[Available data]
(** C4, as the code has it.  An update whose id starts with ["local-"]
    issues no write to the remote store and upserts the record into the
    fallback store.  An update with any other id first calls the remote
    update, raced against a timeout of 5000 ms, and issues no other remote
    write; when that call resolves with success nothing is written to
    [localStorage], and when it resolves without success, rejects or times
    out the record is upserted into the fallback store under its id.  An
    upsert stores the record only when the blob is readable; with an
    unparseable blob nothing is written and the failure is logged. *)
Theorem update_routing now rnd createReply updateReply st u :
  currentUser st = Some u →
  truthy (journalId (form st)) = true →
  truthy (trim (journalTitle (form st))) = true →
  truthy (trim (journalContent (form st))) = true →
  let jid := journalId (form st) in
  let title := trim (journalTitle (form st)) in
  let content := trim (journalContent (form st)) in
  let tags := parseTags (trim (journalTags (form st))) in
  let record := freshRecord jid u title content tags now in
  let '(st', ev) := handleJournalSubmit now rnd createReply updateReply st in
  if startsWith jid "local-" then
    Forall (λ e, isRemoteWrite e = false) ev
    ∧ upserted now record (localStorage st) (localStorage st') ev
  else
    ∃ rest,
      ev = RemoteUpdateJournal jid title content tags 5000 :: rest
      ∧ Forall (λ e, isRemoteWrite e = false) rest
      ∧ match updateReply with
        | Settled {| success := true |} =>
            localStorage st' = localStorage st
            ∧ Forall (λ e, isStorageWrite e = false) rest
        | Settled {| success := false |} | Rejected _ | TimedOut =>
            upserted now record (localStorage st) (localStorage st') ev
        end.
Proof.
  intros Hu Hid Ht Hc. cbv zeta.
  rewrite (submit_unfold _ _ _ _ _ u) by done. cbv zeta. rewrite Hid.
  set (jid := journalId (form st)).
  set (title := trim (journalTitle (form st))).
  set (content := trim (journalContent (form st))).
  set (tags := parseTags (trim (journalTags (form st)))).
  assert (Forall (λ e, isStorageWrite e = false) [RemoteGetDocs (Some (uid u))]) as Htail
    by (by repeat constructor).
  destruct (startsWith jid "local-").
  - pose proof (submitLocalUpdate_facts now u jid title content tags st) as H.
    pose proof (submitLocalUpdate_upserted now u jid title content tags st
                  [RemoteGetDocs (Some (uid u))]) as Hup.
    destruct (submitLocalUpdate _ _ _ _ _ _ _) as [st1 ev]. destruct H as (He & _ & _).
    cbn [fst snd localStorage setForm]. split; [| by apply Hup].
    rewrite Forall_app. split; [done |]. by repeat constructor.
  - pose proof (submitRemoteUpdate_facts now updateReply u jid title content tags st) as H.
    pose proof (submitRemoteUpdate_upserted now updateReply u jid title content tags st
                  [RemoteGetDocs (Some (uid u))]) as Hup.
    destruct (submitRemoteUpdate _ _ _ _ _ _ _ _) as [st1 ev].
    destruct H as (rest & -> & Hr & Hcase).
    exists (rest ++ [RemoteGetDocs (Some (uid u))]). cbn [fst snd localStorage setForm].
    split; [reflexivity |].
    split; [apply Forall_app; split; [done | by repeat constructor] |].
    destruct updateReply as [[[] err] | msg |]; cbn [updateSucceeded success] in *.
    + destruct Hcase as [Hl Hw]. split; [done |].
      apply Forall_app. split; [done | by repeat constructor].
    + by apply Hup.
    + by apply Hup.
    + by apply Hup.
Qed.

End JournalModule.
(** X12.  The Composio key is asked for and never used.  Two runs that
    differ only in the text of the Composio field, both texts non-empty
    once stripped, end alike, make the same calls and show the same page:
    the key reaches no request, no prompt, no file. *)
Theorem composio_key_is_never_used
        (py : builtins) (w : env) (prior : option session_state) (ui : widgets)
        (text : string) :
  str_strip py (composio_text ui) <> EmptyString ->
  str_strip py text <> EmptyString ->
  fst (run py w prior ui) = fst (run py w prior (with_composio_text ui text)) /\
  calls (snd (run py w prior ui)) =
  calls (snd (run py w prior (with_composio_text ui text))) /\
  page (snd (run py w prior ui)) =
  page (snd (run py w prior (with_composio_text ui text))).
Proof.
  intros K1 K1'.
  set (ui' := with_composio_text ui text).
  assert (Hkeys : keys_missing py ui' = keys_missing py ui).
  { unfold keys_missing, ui', with_composio_text. cbn [composio_text serpapi_text].
    destruct (str_strip py (composio_text ui)); [contradiction|].
    destruct (str_strip py text); [contradiction|]. reflexivity. }
  destruct (keys_missing py ui) eqn:K.
  { rewrite !run_checks. cbv zeta. rewrite Hkeys, K. repeat split. }
  destruct (ollama_list_reply w []) as [inventory|e] eqn:L.
  2:{ rewrite !run_checks. cbv zeta. rewrite Hkeys, K, L. repeat split. }
  assert (Hlisted' : model_listed ui' inventory = model_listed ui inventory)
    by reflexivity.
  destruct (model_listed ui inventory) eqn:Hlisted.
  2:{ rewrite !run_checks. cbv zeta. rewrite Hkeys, K, L, Hlisted', Hlisted.
      repeat split. }
  assert (G' : generation_requested ui' = generation_requested ui) by reflexivity.
  destruct (generation_requested ui) eqn:G.
  2:{ rewrite !run_checks. cbv zeta. rewrite Hkeys, K, L, Hlisted', Hlisted.
      rewrite (main_page_idle_page py w ui _ G), (main_page_idle_page py w ui' _ G').
      repeat split. }
  assert (Hchecks : checks_pass py w ui)
    by (apply checks_pass_iff; split; [exact K | now exists inventory]).
  assert (Hchecks' : checks_pass py w ui').
  { apply checks_pass_iff. split; [now rewrite Hkeys | exists inventory].
    split; [exact L | now rewrite Hlisted']. }
  apply plan_requested_iff in G. apply plan_requested_iff in G'.
  destruct (run_generates_state py w prior ui Hchecks G)
    as (r1 & r2 & r3 & r4 & s4 & Hran & Hrun).
  destruct (run_generates_state py w prior ui' Hchecks' G')
    as (r1' & r2' & r3' & r4' & s4' & Hran' & Hrun').
  apply agents_ran_explicit in Hran. apply agents_ran_explicit in Hran'.
  cbv zeta in Hran, Hran'.
  destruct Hran as (-> & -> & -> & -> & ->).
  destruct Hran' as (-> & -> & -> & -> & ->).
  rewrite Hrun, Hrun'. repeat split.
Qed.
(* ===== verification/_CoqProject ===== *)
-Q . S2P
Prelude.v
FpSpec.v
FpTheory.v
SfEnv.v
SfPrim.v
SfRound.v
SfAdd.v
SfAddF64.v
SfMul.v
SfCompare.v
SfConvert.v
SfWords.v
SfToInt.v
SfRecip.v
SfDiv.v
SfRecipSqrt.v
SfSqrt.v
SfMulAdd.v
SfMulAddF64.v
FpNearest.v
Encoding.v
Machine.v
MulDiv.v
Misaligned.v
FpLdst.v
FpEmulation.v
Emulation.v
Csr.v
FpInsn.v
FpFused.v
FpConv.v
FpMemory.v
TrapEntry.v
Confine.v
Ipi.v
File.v
CString.v
Snprintf.v
PageTable.v
Mmap.v
MmapInv.v
MmapOps.v
MmapAlloc.v
MmapCalls.v
MmapProtect.v
VirtualMemory.v
VmBoot.v
Elf.v
VmFrames.v
VmTheorems.v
[/Available data]
All entries are to be copied exactly as they read.

== Output below ==
(** C4, as the code has it.  An update whose id starts with ["local-"]
    issues no write to the remote store and upserts the record into the
    fallback store.  An update with any other id first calls the remote
    update, raced against a timeout of 5000 ms, and issues no other remote
    write; when that call resolves with success nothing is written to
    [localStorage], and when it resolves without success, rejects or times
    out the record is upserted into the fallback store under its id.  An
    upsert stores the record only when the blob is readable; with an
    unparseable blob nothing is written and the failure is logged. *)
Theorem update_routing now rnd createReply updateReply st u :
  currentUser st = Some u →
  truthy (journalId (form st)) = true →
  truthy (trim (journalTitle (form st))) = true →
  truthy (trim (journalContent (form st))) = true →
  let jid := journalId (form st) in
  let title := trim (journalTitle (form st)) in
  let content := trim (journalContent (form st)) in
  let tags := parseTags (trim (journalTags (form st))) in
  let record := freshRecord jid u title content tags now in
  let '(st', ev) := handleJournalSubmit now rnd createReply updateReply st in
  if startsWith jid "local-" then
    Forall (λ e, isRemoteWrite e = false) ev
    ∧ upserted now record (localStorage st) (localStorage st') ev
  else
    ∃ rest,
      ev = RemoteUpdateJournal jid title content tags 5000 :: rest
      ∧ Forall (λ e, isRemoteWrite e = false) rest
      ∧ match updateReply with
        | Settled {| success := true |} =>
            localStorage st' = localStorage st
            ∧ Forall (λ e, isStorageWrite e = false) rest
        | Settled {| success := false |} | Rejected _ | TimedOut =>
            upserted now record (localStorage st) (localStorage st') ev
        end.
Proof.
  intros Hu Hid Ht Hc. cbv zeta.
  rewrite (submit_unfold _ _ _ _ _ u) by done. cbv zeta. rewrite Hid.
  set (jid := journalId (form st)).
  set (title := trim (journalTitle (form st))).
  set (content := trim (journalContent (form st))).
  set (tags := parseTags (trim (journalTags (form st)))).
  assert (Forall (λ e, isStorageWrite e = false) [RemoteGetDocs (Some (uid u))]) as Htail
    by (by repeat constructor).
  destruct (startsWith jid "local-").
  - pose proof (submitLocalUpdate_facts now u jid title content tags st) as H.
    pose proof (submitLocalUpdate_upserted now u jid title content tags st
                  [RemoteGetDocs (Some (uid u))]) as Hup.
    destruct (submitLocalUpdate _ _ _ _ _ _ _) as [st1 ev]. destruct H as (He & _ & _).
    cbn [fst snd localStorage setForm]. split; [| by apply Hup].
    rewrite Forall_app. split; [done |]. by repeat constructor.
  - pose proof (submitRemoteUpdate_facts now updateReply u jid title content tags st) as H.
    pose proof (submitRemoteUpdate_upserted now updateReply u jid title content tags st
                  [RemoteGetDocs (Some (uid u))]) as Hup.
    destruct (submitRemoteUpdate _ _ _ _ _ _ _ _) as [st1 ev].
    destruct H as (rest & -> & Hr & Hcase).
    exists (rest ++ [RemoteGetDocs (Some (uid u))]). cbn [fst snd localStorage setForm].
    split; [reflexivity |].
    split; [apply Forall_app; split; [done | by repeat constructor] |].
    destruct updateReply as [[[] err] | msg |]; cbn [updateSucceeded success] in *.
    + destruct Hcase as [Hl Hw]. split; [done |].
      apply Forall_app. split; [done | by repeat constructor].
    + by apply Hup.
    + by apply Hup.
    + by apply Hup.
Qed.

End JournalModule.
(** X12.  The Composio key is asked for and never used.  Two runs that
    differ only in the text of the Composio field, both texts non-empty
    once stripped, end alike, make the same calls and show the same page:
    the key reaches no request, no prompt, no file. *)
Theorem composio_key_is_never_used
        (py : builtins) (w : env) (prior : option session_state) (ui : widgets)
        (text : string) :
  str_strip py (composio_text ui) <> EmptyString ->
  str_strip py text <> EmptyString ->
  fst (run py w prior ui) = fst (run py w prior (with_composio_text ui text)) /\
  calls (snd (run py w prior ui)) =
  calls (snd (run py w prior (with_composio_text ui text))) /\
  page (snd (run py w prior ui)) =
  page (snd (run py w prior (with_composio_text ui text))).
Proof.
  intros K1 K1'.
  set (ui' := with_composio_text ui text).
  assert (Hkeys : keys_missing py ui' = keys_missing py ui).
  { unfold keys_missing, ui', with_composio_text. cbn [composio_text serpapi_text].
    destruct (str_strip py (composio_text ui)); [contradiction|].
    destruct (str_strip py text); [contradiction|]. reflexivity. }
  destruct (keys_missing py ui) eqn:K.
  { rewrite !run_checks. cbv zeta. rewrite Hkeys, K. repeat split. }
  destruct (ollama_list_reply w []) as [inventory|e] eqn:L.
  2:{ rewrite !run_checks. cbv zeta. rewrite Hkeys, K, L. repeat split. }
  assert (Hlisted' : model_listed ui' inventory = model_listed ui inventory)
    by reflexivity.
  destruct (model_listed ui inventory) eqn:Hlisted.
  2:{ rewrite !run_checks. cbv zeta. rewrite Hkeys, K, L, Hlisted', Hlisted.
      repeat split. }
  assert (G' : generation_requested ui' = generation_requested ui) by reflexivity.
  destruct (generation_requested ui) eqn:G.
  2:{ rewrite !run_checks. cbv zeta. rewrite Hkeys, K, L, Hlisted', Hlisted.
      rewrite (main_page_idle_page py w ui _ G), (main_page_idle_page py w ui' _ G').
      repeat split. }
  assert (Hchecks : checks_pass py w ui)
    by (apply checks_pass_iff; split; [exact K | now exists inventory]).
  assert (Hchecks' : checks_pass py w ui').
  { apply checks_pass_iff. split; [now rewrite Hkeys | exists inventory].
    split; [exact L | now rewrite Hlisted']. }
  apply plan_requested_iff in G. apply plan_requested_iff in G'.
  destruct (run_generates_state py w prior ui Hchecks G)
    as (r1 & r2 & r3 & r4 & s4 & Hran & Hrun).
  destruct (run_generates_state py w prior ui' Hchecks' G')
    as (r1' & r2' & r3' & r4' & s4' & Hran' & Hrun').
  apply agents_ran_explicit in Hran. apply agents_ran_explicit in Hran'.
  cbv zeta in Hran, Hran'.
  destruct Hran as (-> & -> & -> & -> & ->).
  destruct Hran' as (-> & -> & -> & -> & ->).
  rewrite Hrun, Hrun'. repeat split.
Qed.
(* ===== verification/_CoqProject ===== *)
-Q . S2P
Prelude.v
FpSpec.v
FpTheory.v
SfEnv.v
SfPrim.v
SfRound.v
SfAdd.v
SfAddF64.v
SfMul.v
SfCompare.v
SfConvert.v
SfWords.v
SfToInt.v
SfRecip.v
SfDiv.v
SfRecipSqrt.v
SfSqrt.v
SfMulAdd.v
SfMulAddF64.v
FpNearest.v
Encoding.v
Machine.v
MulDiv.v
Misaligned.v
FpLdst.v
FpEmulation.v
Emulation.v
Csr.v
FpInsn.v
FpFused.v
FpConv.v
FpMemory.v
TrapEntry.v
Confine.v
Ipi.v
File.v
CString.v
Snprintf.v
PageTable.v
Mmap.v
MmapInv.v
MmapOps.v
MmapAlloc.v
MmapCalls.v
MmapProtect.v
VirtualMemory.v
VmBoot.v
Elf.v
VmFrames.v
VmTheorems.v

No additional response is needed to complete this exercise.